Peut-on alors considérer Apollinaire tel un poète moderne qui invente et
qui crée ? Après avoir analysé qu’Alcools est un recueil orienté vers la modernité
poétique nous verrons que ce recueil rend tout de même hommage à la tradition
pour nous questionner enfin sur les influences subies par Apollinaire lors de
l’écriture de son recueil.
En écrivant Alcools, Apollinaire va bouleverser les codes poétiques
traditionnelles et va devenir le maitre de la modernité en poésie.
Nous verrons
que cette modernité est inspirée par les thématiques utilisés mais aussi que les
innovations d’écriture y sont au cœur.
Dans Alcools, Apollinaire se fait le chantre de la modernité au travers d’un
thème caractéristique de la poésie moderne : la modernité.
L’auteur apparait
comme un poète citadin car il évoque et célèbre à de nombreuses reprises les
villes industrielles qui sont en plein essor à son époque suite à la deuxième
révolution industrielle.
Le poème « Zone » fait l’éloge du monde contemporain et
s’adresse à l’ouvrage moderne qu’est la Tour Eiffel lorsqu’il dit « ô our Eiffel ».
Ce
monument est l’incarnation même de l’innovation architecturale futuriste : il
symbolise l’industrialisation des villes ainsi qu’un renouveau et c’est cela
qu’Apollinaire souhaite retranscrire dans « Zone », poème liminaire qui montre la
volonté de l’auteur de placer son recueil sous le signe de la modernité.
Au
travers de ce poème que l’on peut qualifier « d’hymne à la modernité »,
Apollinaire réalise une déclaration d’amour à toutes les villes sans exception, il
décrit très précisément ce qu’il observe dans cet univers de la ville.
Ces villes
industrielles sont symboles de modernité et suscitent une grande admiration et
curiosité de la part du poète.
La ville sert aussi la modernité dans « le Pont Mirabeau », où Apollinaire évoque
l’ouvrage humain qu’est le pont Mirabeau.

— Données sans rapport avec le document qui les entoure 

(* ===== verification/Auth.v ===== *)
(** * Credentials, sessions and the login lockout

    [crates/auth]: the password policy and generator ([password.rs]), the
    sliding-window lockout ([rate_limit.rs]), the local provider ([provider.rs])
    and session issue and revocation ([session.rs] over [repo/sessions.rs]). *)

From S2P Require Import Prelude Permission Json AuditLog RoleStore Web Delegation.

(** ** Passwords *)

Definition MIN_PASSWORD_LENGTH : nat := 15.
Definition GENERATED_PASSWORD_LENGTH : nat := 20.
Definition UPPER : list N := #"ABCDEFGHJKLMNPQRSTUVWXYZ".
Definition LOWER : list N := #"abcdefghijkmnpqrstuvwxyz".
Definition DIGITS : list N := #"23456789".
Definition SPECIAL : list N := #"!@#$%^&*-_=+?".

Definition validate_strength (password : rstr) : result rstr unit :=
  let missing :=
    (if length password <? MIN_PASSWORD_LENGTH
     then [ #"at least " ++ fmt_N (N.of_nat MIN_PASSWORD_LENGTH) ++ #" characters"] else [])
    ++ (if negb (existsb is_ascii_uppercase password) then [ #"an uppercase letter"] else [])
    ++ (if negb (existsb is_ascii_lowercase password) then [ #"a lowercase letter"] else [])
    ++ (if negb (existsb is_ascii_digit password) then [ #"a number"] else [])
    ++ (if negb (existsb is_ascii_punctuation password) then [ #"a special character"] else []) in
  match missing with
  | [] => Ok ()
  | _ => Err (#"Password must contain " ++ join #", " missing ++ #".")
  end.

(** [generate_strong_password], given what the generator drew: one index into
    each pool, the indices into the concatenated pool, and the shuffle. *)
Definition generate_strong_password (iu il idg isp : nat) (rest : list nat)
    (shuffle : list N → list N) : rstr :=
  let all := UPPER ++ LOWER ++ DIGITS ++ SPECIAL in
  let chars := [nth iu UPPER 0%N; nth il LOWER 0%N; nth idg DIGITS 0%N; nth isp SPECIAL 0%N] in
  shuffle (chars ++ ((λ idx, nth idx all 0%N) <$> rest)).

(** ** The login lockout *)

(** [LoginLimiter]; an instant is a number of the clock's ticks. *)
Record LoginLimiter := mkLimiter {
  attempts : gmap rstr (list N);
  max_attempts : nat;
  window : N;
}.

(** [now.duration_since(t) < window]; the difference saturates at zero. *)
Definition recent (l : LoginLimiter) (now t : N) : bool := (now - t <? l.(window))%N.
Definition retain (l : LoginLimiter) (now : N) (entries : list N) : list N :=
  List.filter (recent l now) entries.

#[global] Arguments retain : simpl never.

Definition is_locked (l : LoginLimiter) (key : rstr) (now : N) : bool * LoginLimiter :=
  match l.(attempts) !! key with
  | Some entries =>
      let kept := retain l now entries in
      (l.(max_attempts) <=? length kept,
       mkLimiter (<[key := kept]> l.(attempts)) l.(max_attempts) l.(window))
  | None => (false, l)
  end.

Definition record_failure (l : LoginLimiter) (key : rstr) (now : N) : LoginLimiter :=
  let entries := default [] (l.(attempts) !! key) in
  mkLimiter (<[key := retain l now entries ++ [now]]> l.(attempts)) l.(max_attempts) l.(window).

Definition clear (l : LoginLimiter) (key : rstr) : LoginLimiter :=
  mkLimiter (base.delete key l.(attempts)) l.(max_attempts) l.(window).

Le poète met au centre de ce poème
un pont, construit à la fin du XIXème siècle portant ce nom ce qui met une fois
de plus la modernité en avant.
Cette époque et également signe des premières industrialisations avec une forte
et nombreuse implantation des usines et des entrepôts qui modifie le paysage.
«
Les métalliques saints de nos saintes usines » du poème « Vendémiaire » montre
cet aspect fulgurant des progrès dans l'industrie et donc d’innovation et de
modernité.
Apollinaire fait allusion à la modernité du monde qui l’entoure en prônant les
innovations techniques, comme l’aviation au travers du vers « est restée simple
comme les hangars de Port-Aviation ».
Inauguré en 1909 et situé en Essonne,
Port-Aviation fut le premier aérodrome construit au monde, Apollinaire ne
pouvait donc pas choisir un autre lieu pour chanter l’innovante technique qu’est
l’aviation.
Autre majeur bouleversement technique ; l’avènement de l’électricité.
Ce vers
provenant de « Fiançailles » en témoigne, « Et les roses de l’électricité s’ouvrent
encore dans le jardin de ma mémoire ».
Cette innovation est marqueur de
modernité dans les esprits mais aussi dans la ville.
Ce développement de
l’électricité perturbe les transports urbains et l’on voit se développer de
nouveaux moyens de transport en ville dont le tramway comme il l’est montrée
dans cette citation extraite de « Voie Lactée » ; « Soirs de Paris ivres du
gin /Flambant de l’électricité/ Les tramways feux verts sur l’échine/ Musiquent au
long des portées/ De rails leur folie de machines».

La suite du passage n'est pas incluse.